A will of 1493 by the Milanese Sforza family mentions lace created with twelve bobbins. There are two books that represent the earliest known pattern descriptions for bobbin lace, Le Pompe from Venice and Nüw Modelbuch from Zürich. Patterns from Nüw Modelbuch can be examined with commentary, working diagrams, and completed examples to understand the styles. Other popular lace pattern books were produced by Isabella Parasole, which included patterns for reticella, needle lace and bobbin lace designs. Other pattern books of this period include Cesare Vecellio and Bartolomeo Danieli.
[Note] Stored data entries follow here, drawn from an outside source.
(** The loop ends, registers at most 128 files, and only files inside of the archive. *)
Lemma mount_loop_safe fuel : forall cur files,
  start_phys <= cur <= end_phys -> end_phys - cur < 512 * (Z.of_nat fuel + 1) -> zlen files <= MAX_TARFS_FILES -> Forall file_in files ->
  exists err files', mount_loop fuel cur files = Ok (err, files') /\ (err = 0 \/ err = - EINVAL) /\ zlen files' <= MAX_TARFS_FILES /\ Forall file_in files'.
Proof.
  assert (Hz := zlen_nonneg archive). unfold HIGHER_HALF_BASE in Hend.
  induction fuel as [|fuel IH]; intros cur files Hcur Hfuel Hn Hf; cbn [Tarfs.mount_loop]; rewrite (u64_id (cur + 512)) by lia;
    (destruct (Z.leb_spec (cur + 512) end_phys) as [Hle|]; [|eauto 10]); [lia|].
  pose proof (header_here cur ltac:(lia) Hle) as Hh. destruct (header_read _ Hh) as ((c & ->) & (d & ->) & (b & ->) & (v & -> & Hv) & (ty & ->)). cbn [obind].
  destruct (c =? 0); [eauto 10|]. destruct (negb (d =? 0)); [eauto 10|]. destruct (negb b); [eauto 10|].
  pose proof (padded_bounds v) as Hpad. rewrite padded_code, (u64_id (cur + 512 + padded v)) by lia.
  destruct (Z.ltb_spec end_phys (cur + 512 + padded v)); [cbn [orb]; eauto 10|]. destruct (cur + 512 + padded v <? cur + 512); [cbn [orb]; eauto 10|]. cbn [orb].
  destruct (_ || _); [|destruct (_ =? TAR_TYPE_DIR); [apply IH; [lia..|exact Hf]|eauto 10]].
  destruct (Z.leb_spec MAX_TARFS_FILES (zlen files)); [eauto 10|].
  destruct (name_copied (at_phys cur)) as (name & En & Hl & Ht & _); [lia|].
  destruct (strncpy (replicate 256 0) 0 (at_phys cur) 255) as [nm|]; [|discriminate]. cbn [obind] in En |- *. rewrite En. cbn [obind].
  apply IH; [lia|lia|rewrite zlen_app; unfold MAX_TARFS_FILES in *; change (zlen [_]) with 1; lia|].
  apply Forall_app. split; [exact Hf|]. constructor; [|constructor]. constructor; cbn; [now split|reflexivity|lia|].
  exists (cur + 512 - start_phys). split; [f_equal; lia|lia].
Qed.

Lemma find_file_ok files name t : Forall file_in files -> cstr name = Some t -> forall i,
  exists r, find_file files i name = Ok r /\
    match r with
    | None => Forall (fun f => cstr (tf_name f) <> Some t) files
    | Some j => exists f, 0 <= j - i /\ znth files (j - i) = Some f /\ cstr (tf_name f) = Some t /\
                  forall k g, 0 <= k < j - i -> znth files k = Some g -> cstr (tf_name g) <> Some t
    end.
Proof.
  intros Hf Hn. induction Hf as [|f r Hf Hr IH]; intros i; cbn [find_file]; [exists None; split; [reflexivity|constructor]|].
  destruct (fi_name _ Hf) as [_ [u Hu]]. destruct (strcmp_spec _ _ _ _ Hu Hn) as (d & -> & Hd). cbn [obind].
  assert (Hcons : forall (l : list tarfs_file) k, 0 < k -> znth (f :: l) k = znth l (k - 1)).
  { intros l k Hk. replace k with (Z.of_nat (S (Z.to_nat (k - 1)))) by lia. rewrite znth_nat. transitivity (l !! Z.to_nat (k - 1)); [reflexivity|].
    rewrite <- znth_nat. f_equal. lia. }
  destruct (Z.eqb_spec d 0) as [E|E].
  - exists (Some i). split; [reflexivity|]. exists f. rewrite Z.sub_diag. apply Hd in E as ->. repeat split; [lia|exact Hu|lia].
  - assert (Hne : cstr (tf_name f) <> Some t) by (rewrite Hu; intros [= ->]; now apply E, Hd).
    destruct (IH (i + 1)) as (x & -> & Hx). exists x. split; [reflexivity|]. destruct x as [j|]; [|now constructor].
    destruct Hx as (g & Hj & Hg & Hgn & Hfirst). exists g. repeat split; [lia| |exact Hgn|].
    + rewrite Hcons by lia. rewrite <- Hg. f_equal. lia.
    + intros k h Hk Hh. destruct (Z.eq_dec k 0) as [->|].
      * change (znth (f :: r) 0) with (Some f) in Hh. now injection Hh as <-.
      * rewrite Hcons in Hh by lia. apply (Hfirst (k - 1) h); [lia|exact Hh].
Qed.

(** The registered file of an entry. *)
Record holds (e : tar_entry) (f : tarfs_file) : Prop := {
  ho_in : file_in f;
  ho_name : cstr (tf_name f) = Some (te_name e);
  ho_size : tf_size f = zlen (te_data e);
  ho_data : exists off, tf_data_offset f = phys_to_virt (start_phys + off) /\ 0 <= off /\ off + zlen (te_data e) <= zlen archive /\
    slice archive off (zlen (te_data e)) = te_data e }.

Definition regular (e : tar_entry) : bool := negb (te_dir e).

Lemma cstr_ext p q t : cstr p = Some t -> cstr (p ++ q) = Some t.
Proof.
  revert t. induction p as [|c p IH]; intros t; cbn [cstr app]; [discriminate|]. destruct (c =? 0); [auto|].
  destruct (cstr p) as [u|]; [|discriminate]. intros [= <-]. now rewrite (IH u).
Qed.

Lemma slice_mid (a b c : list Z) : slice (a ++ b ++ c) (zlen a) (zlen b) = b.
Proof. unfold slice, zlen. rewrite !Nat2Z.id, drop_app_length, take_app_length. reflexivity. Qed.

(** The end of an archive: less than a header, or a header that starts with a zero. *)
Definition trailer (t : list Z) : Prop := zlen t < 512 \/ exists r, t = 0 :: r.

Lemma mount_entry e rest fuel pre files : entry_ok e -> archive = pre ++ entry_bytes e ++ rest -> te_dir e = true \/ zlen files < MAX_TARFS_FILES ->
  exists fs, mount_loop (S fuel) (start_phys + zlen pre) files = mount_loop fuel (start_phys + zlen (pre ++ entry_bytes e)) (files ++ fs) /\
    (if te_dir e then fs = [] else exists f, fs = [f] /\ holds e f).
Proof.
  intros He Ha Hn. unfold HIGHER_HALF_BASE in Hend. set (body := te_data e ++ te_pad e).
  pose proof (hdr_zlen _ He) as Hhd.
  assert (Hb : zlen body = padded (zlen (te_data e))) by (unfold body; rewrite zlen_app; apply (eo_pad _ He)).
  assert (Hz : zlen archive = zlen pre + 512 + zlen body + zlen rest) by (rewrite Ha; unfold entry_bytes; fold body; rewrite !zlen_app; lia).
  pose proof (zlen_nonneg pre). pose proof (zlen_nonneg body). pose proof (zlen_nonneg rest). pose proof (zlen_nonneg (te_data e)).
  assert (Hat : at_phys (start_phys + zlen pre) = te_hdr e ++ body ++ rest).
  { unfold Tarfs.at_phys. replace (Z.to_nat (start_phys + zlen pre - start_phys)) with (length pre) by (unfold zlen; lia).
    rewrite Ha, drop_app_length. unfold entry_bytes. fold body. now rewrite <- app_assoc. }
  destruct (entry_header e (body ++ rest) He) as ((c & Hc & Hc0) & Hm & Hv & Ho & Hty).
  destruct (name_copied (te_hdr e ++ body ++ rest)) as (name & En & Hl & Hs & Hname); [rewrite length_app, (eo_len _ He); lia|].
  cbn [Tarfs.mount_loop]. rewrite (u64_id (_ + 512)) by lia. destruct (Z.leb_spec (start_phys + zlen pre + 512) end_phys); [|lia].
  rewrite Hat, Hc, Hm, Hv, Ho, Hty. cbn [obind]. destruct (Z.eqb_spec c 0); [lia|]. cbn [negb Z.eqb].
  pose proof (proj2 (eo_size _ He)). rewrite padded_code by lia. rewrite <- Hb, (u64_id (_ + zlen body)) by lia.
  destruct (Z.ltb_spec end_phys (start_phys + zlen pre + 512 + zlen body)); [lia|].
  destruct (Z.ltb_spec (start_phys + zlen pre + 512 + zlen body) (start_phys + zlen pre + 512)); [lia|]. cbn [orb].
  replace (start_phys + zlen (pre ++ entry_bytes e)) with (start_phys + zlen pre + 512 + zlen body) by (unfold entry_bytes; fold body; rewrite !zlen_app; lia).
  destruct (te_dir e); [exists []; rewrite app_nil_r; split; reflexivity|]. destruct Hn as [|Hn]; [discriminate|]. cbn [Z.eqb TAR_TYPE_NORMAL orb].
  destruct (Z.leb_spec MAX_TARFS_FILES (zlen files)); [lia|]. destruct (strncpy _ 0 _ 255) as [nm|]; [|discriminate]. cbn [obind] in En |- *. rewrite En. cbn [obind].
  eexists. split; [reflexivity|]. eexists. split; [reflexivity|]. pose proof (padded_bounds (zlen (te_data e))).
  assert (Hdata : phys_to_virt (start_phys + zlen pre + 512) = phys_to_virt (start_phys + (zlen pre + 512))) by (f_equal; lia).
  constructor; cbn; [constructor; cbn; [now split|reflexivity|lia|]| |reflexivity|]; [exists (zlen pre + 512); split; [exact Hdata|lia]| |].
  - destruct (eo_name _ He). apply Hname; [|lia]. now apply cstr_ext.
  - exists (zlen pre + 512). split; [exact Hdata|]. split; [lia|]. split; [lia|]. rewrite Ha. unfold entry_bytes. rewrite <- Hhd, <- zlen_app, <- !app_assoc, (app_assoc pre). apply slice_mid.
Qed.

Lemma mount_loop_entries t es : Forall entry_ok es -> trailer t -> forall fuel pre files,
  archive = pre ++ concat (map entry_bytes es) ++ t -> zlen archive - zlen pre < 512 * (Z.of_nat fuel + 1) ->
  zlen files + zlen (List.filter regular es) <= MAX_TARFS_FILES ->
  exists fs, mount_loop fuel (start_phys + zlen pre) files = Ok (0, files ++ fs) /\ Forall2 holds (List.filter regular es) fs.
Proof.
  intros Hes Ht. unfold HIGHER_HALF_BASE in Hend. induction Hes as [|e es He Hes IH]; intros fuel pre files Ha Hfuel Hn.
  - cbn [map concat app] in Ha. exists []. rewrite app_nil_r. split; [|constructor]. assert (Hz : zlen archive = zlen pre + zlen t) by (rewrite Ha; apply zlen_app).
    pose proof (zlen_nonneg pre). pose proof (zlen_nonneg t). destruct fuel as [|fuel]; cbn [Tarfs.mount_loop]; rewrite (u64_id (_ + 512)) by lia;
      (destruct (Z.leb_spec (start_phys + zlen pre + 512) end_phys); [|reflexivity]); [lia|].
    destruct Ht as [Ht|[r ->]]; [lia|]. unfold Tarfs.at_phys. replace (Z.to_nat (start_phys + zlen pre - start_phys)) with (length pre) by (unfold zlen; lia).
    rewrite Ha, drop_app_length. reflexivity.
  - cbn [map concat] in Ha. rewrite <- app_assoc in Ha.
    assert (Hlen : 512 <= zlen (entry_bytes e)).
    { unfold entry_bytes. rewrite !zlen_app. pose proof (zlen_nonneg (te_data e)). pose proof (zlen_nonneg (te_pad e)). rewrite hdr_zlen by exact He. lia. }
    assert (Hz : zlen pre + zlen (entry_bytes e) <= zlen archive) by (rewrite Ha, !zlen_app; pose proof (zlen_nonneg (concat (map entry_bytes es))); pose proof (zlen_nonneg t); lia).
    destruct fuel as [|fuel]; [lia|]. cbn [List.filter] in *. pose proof (zlen_nonneg (List.filter regular es)).
    assert (Hcons : forall (x : tar_entry) l, zlen (x :: l) = zlen l + 1) by (intros; unfold zlen; cbn [length]; lia).
    destruct (mount_entry e _ fuel pre files He Ha) as (fs & -> & Hfs). { unfold regular in Hn at 1. destruct (te_dir e); [now left|right]. cbn [negb] in Hn. rewrite Hcons in Hn. lia. }
    rewrite app_assoc in Ha. destruct (IH fuel _ (files ++ fs) Ha) as (gs & -> & Hgs); [rewrite zlen_app; lia| |].
    + unfold regular in Hn at 1. destruct (te_dir e); cbn [negb] in Hn; [subst fs; now rewrite app_nil_r|]. destruct Hfs as (f & -> & _). rewrite Hcons in Hn. rewrite zlen_app. change (zlen [f]) with 1. lia.
    + exists (fs ++ gs). split; [now rewrite app_assoc|]. unfold regular at 1. destruct (te_dir e); cbn [negb]; [now subst fs|]. destruct Hfs as (f & -> & Hf). now constructor.
Qed.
Bobbin lace evolved from passementerie or braid-making in 16th-century Italy. Genoa was famous for its braids, hence it is not surprising to find bobbin lace developed in the city. It traveled along with the Spanish troops through Europe. Coarse passements of gold and silver-wrapped threads or colored silks gradually became finer, and later bleached linen yarn was used to make both braids and edgings.

The making of bobbin lace was easier to learn than the elaborate cutwork of the 16th century, and the tools and materials for making linen bobbin lace were inexpensive. There was a ready market for bobbin lace of all qualities, and women throughout Europe soon took up the craft which earned a better income than spinning, sewing, weaving or other home-based textile arts. Bobbin lace-making was established in charity schools, almshouses, and convents.

In the 17th century, the textile centers of Flanders and Normandy eclipsed Italy as the premier sources for fine bobbin lace, but until the Industrial Revolution and the coming of mechanization hand-lacemaking continued to be practiced throughout Europe, suffering only in those periods of simplicity when lace itself fell out of fashion.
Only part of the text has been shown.